If anyone with an American accent comes up to you at the bar in the next few days, asking where he might find Charlie Trie, be nice to him.
You might even want to buy him a drink; he may need it.
The man in question will either be an FBI agent or a Senate Governmental Affairs investigator - part of a team of six which is currently on a swing through Asia, including Hong Kong and Macau, hot on the quickly disappearing trail of the money men at the centre of the Democratic Party's fund-raising debacle.
Hong Kong is probably as close as the investigators will get to the man they would like, above all, to interview: Charles Yah Lin Trie, the Arkansas restaurateur and infamous Friend of Bill, the man whose fingers have touched at least several hundred thousand dollars of the cash which the Democrats have admitted was illegally donated to their campaign coffers last year.

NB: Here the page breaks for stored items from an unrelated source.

(* ===== verification/Market.v ===== *)
(** The abstract specification of the matching engine: a market is two
    prioritised lists of orders with the engine's counters, and a command is a
    total function on it.  [Refinement] proves that [MatchingEngine] implements
    it; this file only depends on [PriceTime]. *)

From S2P Require Import Prelude.
From S2P Require Import OrderTypes.
From S2P Require Import LevelMap.
From S2P Require Import PriceTime.
From S2P Require Import Risk.
From S2P Require Import MatchingEngine.

#[local] Open Scope Z_scope.

Record Market : Type := mkMarket {
  bids : list Order.t;
  asks : list Order.t;
  m_risk : RiskManager;
  m_seen : gset Z;
  m_sequence : Z;
  m_next_trade_id : Z;
  m_accepted : Z;
  m_rejected : Z;
  m_canceled : Z
}.

Definition resting_on (m : Market) (sd : Side) : list Order.t :=
  if bool_decide (sd = BUY) then bids m else asks m.

Definition resting_count (m : Market) : Z := Z.of_nat (length (bids m) + length (asks m)).

(** The quantity the order can execute at once. *)
Definition market_executable (m : Market) (order : Order.t) : Z :=
  Z.min (Order.quantity order) (fillable order (resting_on m (opposite (Order.side order)))).

Definition market_would_cross (m : Market) (order : Order.t) : bool :=
  match resting_on m (opposite (Order.side order)) with
  | [] => false
  | best :: _ => crosses order (Order.price best)
  end.

Definition may_rest (order : Order.t) : bool :=
  bool_decide (Order.type order = LIMIT) && bool_decide (Order.time_in_force order = GTC).

(** The reason for rejecting a new order, [NONE] when it is accepted. *)
Definition market_reason (m : Market) (order : Order.t) : RejectReason :=
  if negb (bool_decide (validateStatic order = NONE)) then validateStatic order
  else if bool_decide (Order.id order ∈ m_seen m) then DUPLICATE_ORDER_ID
  else
    let executable := market_executable m order in
    let risk := validate (m_risk m) order (resting_count m)
                  (may_rest order && (executable <? Order.quantity order)) in
    if negb (bool_decide (risk = NONE)) then risk
    else if hasFlag (Order.flags order) OrderFlags.POST_ONLY && market_would_cross m order
    then POST_ONLY_WOULD_TRADE
    else if bool_decide (Order.time_in_force order = FOK) && (executable <? Order.quantity order)
    then FOK_NOT_FILLABLE
    else NONE.

Definition outcome (order : Order.t) (executed remaining : Z) : ExecutionStatus :=
  if remaining =? 0 then FILLED
  else if executed =? 0 then (if may_rest order then RESTING else EXPIRED)
  else PARTIALLY_FILLED.

(** Accepting an order: match it, rest what may rest. *)
Definition market_execute (m : Market) (order : Order.t) :
    Market * list Trade.t * ExecutionReport.t :=
  let taker := Order.with_sequence (m_sequence m) order in
  let '(trades, q, makers) :=
    pt_match taker (Order.quantity order) (m_next_trade_id m)
      (resting_on m (opposite (Order.side order))) in
  let own := resting_on m (Order.side order) in
  let own := if (0 <? q) && may_rest order
             then pt_insert (Order.side order) (Order.with_quantity q taker) own else own in
  (mkMarket (if bool_decide (Order.side order = BUY) then own else makers)
     (if bool_decide (Order.side order = BUY) then makers else own)
     (m_risk m) ({[ Order.id order ]} ∪ m_seen m) (m_sequence m)
     (u64 (m_next_trade_id m + Z.of_nat (length trades)))
     (u64 (m_accepted m + 1)) (m_rejected m) (m_canceled m),
   trades,
   ExecutionReport.mk (Order.id order) (m_sequence m) NEW_ORDER
     (outcome order (Order.quantity order - q) q) NONE 0 (Order.quantity order)
     (Order.quantity order - q) q (u32 (Z.of_nat (length trades)))).

Definition market_tick (m : Market) : Market :=
  mkMarket (bids m) (asks m) (m_risk m) (m_seen m) (u64 (m_sequence m + 1)) (m_next_trade_id m)
    (m_accepted m) (m_rejected m) (m_canceled m).

Definition market_process (m : Market) (order : Order.t) :
    Market * list Trade.t * ExecutionReport.t :=
  let m := market_tick m in
  let reason := market_reason m order in
  if bool_decide (reason = NONE) then market_execute m order
  else
    (mkMarket (bids m) (asks m) (m_risk m) (m_seen m) (m_sequence m) (m_next_trade_id m)
       (m_accepted m) (u64 (m_rejected m + 1)) (m_canceled m),
     [],
     ExecutionReport.mk (Order.id order) (m_sequence m) NEW_ORDER REJECTED reason 0
       (Order.quantity order) 0 (Order.quantity order) 0).

(** Cancelling: drop the order with that id from whichever side holds it. *)
Definition market_cancel (m : Market) (i : Z) : Market * ExecutionReport.t :=
  let m := market_tick m in
  let report status reason requested :=
    ExecutionReport.mk i (m_sequence m) CANCEL_ORDER status reason 0 requested 0 0 0 in
  match list_find (fun o => Order.id o = i) (bids m ++ asks m) with
  | Some (_, o) =>
    if i =? 0 then (m, report REJECTED INVALID_ORDER_ID 0)
    else
      (mkMarket (pt_remove i (bids m)) (pt_remove i (asks m)) (m_risk m) (m_seen m) (m_sequence m)
         (m_next_trade_id m) (m_accepted m) (m_rejected m) (u64 (m_canceled m + 1)),
       report CANCELED NONE (Order.quantity o))
  | None => (m, report REJECTED (if i =? 0 then INVALID_ORDER_ID else ORDER_NOT_FOUND) 0)
  end.

(** * The market invariant *)

Record market_ok (m : Market) : Prop := {
  mk_uncrossed : forall x y, x ∈ bids m -> y ∈ asks m -> Order.price x < Order.price y;
  mk_seen : Forall (fun o => Order.id o ∈ m_seen m) (bids m ++ asks m);
  mk_sequenced : Forall (fun o => 0 <= Order.sequence o <= m_sequence m) (bids m ++ asks m);
  mk_count : resting_count m <= m_sequence m;
  mk_sequence_range : is_u64 (m_sequence m);
  mk_trade_range : is_u64 (m_next_trade_id m)
}.

Definition market_new (limits : RiskLimits.t) : Market :=
  mkMarket [] [] (RiskManager_new limits) ∅ 0 1 0 0 0.

Lemma market_new_ok limits : market_ok (market_new limits).
Proof. split; cbn; [set_solver|constructor|constructor|done|range|range]. Qed.

(** * Matching, as far as the invariant needs it *)

Section matching.
Implicit Types (taker o m : Order.t) (makers : list Order.t).

(** What is left resting differs from what rested only in quantity. *)
Definition same_order (a b : Order.t) : Prop := a = Order.with_quantity (Order.quantity a) b.

Lemma pt_match_makers taker makers : forall q tid trades q' makers',
  pt_match taker q tid makers = (trades, q', makers') ->
  (length makers' <= length makers)%nat
  /\ Forall (fun x => exists y, y ∈ makers /\ same_order x y) makers'.
Proof.
  assert (forall l, Forall (fun x => exists y, y ∈ l /\ same_order x y) l) as Hrefl.
  { intros l. apply Forall_forall. intros x Hx. exists x. split; [done|]. by destruct x. }
  induction makers as [|m makers IH]; cbn; intros q tid trades q' makers' H.
  { simplify_eq. done. }
  destruct (_ || _); [simplify_eq; split; [done|apply Hrefl]|].
  destruct (q <? Order.quantity m).
  - simplify_eq. split; [done|]. constructor.
    + exists m. split; [set_solver|done].
    + eapply Forall_impl; [apply Hrefl|]. intros x (y & Hy & ?). exists y. set_solver.
  - destruct (pt_match _ _ _ makers) as [[trades1 q1] rest] eqn:E. simplify_eq.
    apply IH in E as [Hlen Hf]. split; [cbn; lia|].
    eapply Forall_impl; [exact Hf|]. intros x (y & Hy & ?). exists y. set_solver.
Qed.

(** Unfilled quantity means nothing acceptable is left in front. *)
Lemma pt_match_stops taker makers : forall q tid trades q' makers',
  pt_match taker q tid makers = (trades, q', makers') -> 0 < q' ->
  match makers' with [] => True | m :: _ => crosses taker (Order.price m) = false end.
Proof.
  induction makers as [|m makers IH]; cbn; intros q tid trades q' makers' H Hq.
  { by simplify_eq. }
  destruct (q =? 0) eqn:E0, (crosses taker (Order.price m)) eqn:Ec; cbn in H.
  1-2: simplify_eq; lia.
  2: by simplify_eq.
  destruct (q <? Order.quantity m); [simplify_eq; lia|].
  destruct (pt_match _ _ _ makers) as [[trades1 q1] rest] eqn:E. simplify_eq. by eapply IH.
Qed.

Lemma pt_match_prioritised sd taker makers : forall q tid trades q' makers',
  prioritised sd makers -> pt_match taker q tid makers = (trades, q', makers') ->
  prioritised sd makers'.
Proof.
  induction makers as [|m makers IH]; cbn; intros q tid trades q' makers' Hp H.
  { by simplify_eq. }
  destruct (_ || _); [by simplify_eq|].
  apply StronglySorted_inv in Hp as [Hp Hm].
  destruct (q <? Order.quantity m); [simplify_eq; by constructor|].
  destruct (pt_match _ _ _ makers) as [[trades1 q1] rest] eqn:E. simplify_eq. by eapply IH.
Qed.

Lemma pt_match_range taker makers q tid trades q' makers' :
  Forall live makers -> 0 <= q ->
  pt_match taker q tid makers = (trades, q', makers') -> 0 <= q' <= q.
Proof.
  revert q tid trades q' makers'.
  induction makers as [|m makers IH]; cbn; intros q tid trades q' makers' Hl Hq H.
  { simplify_eq. lia. }
  apply Forall_cons in Hl as [Hm Hl]. unfold live in Hm.
  destruct (_ || _); [simplify_eq; lia|].
  destruct (q <? Order.quantity m) eqn:E; [simplify_eq; lia|].
  destruct (pt_match _ _ _ makers) as [[trades1 q1] rest] eqn:E'. simplify_eq.
  apply IH in E'; [lia|done|lia].
Qed.
End matching.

Mr Trie is known to have left the US and by all accounts is lying low in China. The State Department was prodded by the Senate team to ask Beijing for permission to visit China to try to track down not only Mr Trie, but other names mentioned as part of the ever-expanding probe. China has, perhaps unsurprisingly, refused the request for agents to be allowed to do their sleuthing work on Chinese soil.
Apart from Mr Trie, the investigators had hoped to get the chance to have a word with Wang Jun, the chairman of CITIC, whose attendance at a White House coffee session in 1996 was seized on by the US media as a scandalous link between a Chinese 'arms dealer' and President Clinton. Mr Wang has explained that the only reason he was at the President's house in the first place was because our old friend Charlie Trie took him as a guest.
Nevertheless, the US visitors have plenty of work to do in Hong Kong, where a couple of Lippo Group subsidiary companies are on the list of organisations issued with subpoenas by the Senate committee requesting files and information on their links to Donorgate. Then there is Macau, where Ng Lap Seng, the real estate developer, runs the Fortuna Hotel and other concerns. Again, Mr Ng was introduced to the murky world of American politics by Mr Trie, and has admitted in interviews with the US media that he expected his donations to the Democrats to win him commercial access to American markets. At least one donation made by Mr Ng's firm in Little Rock has been found to violate the rules because the cash came from overseas.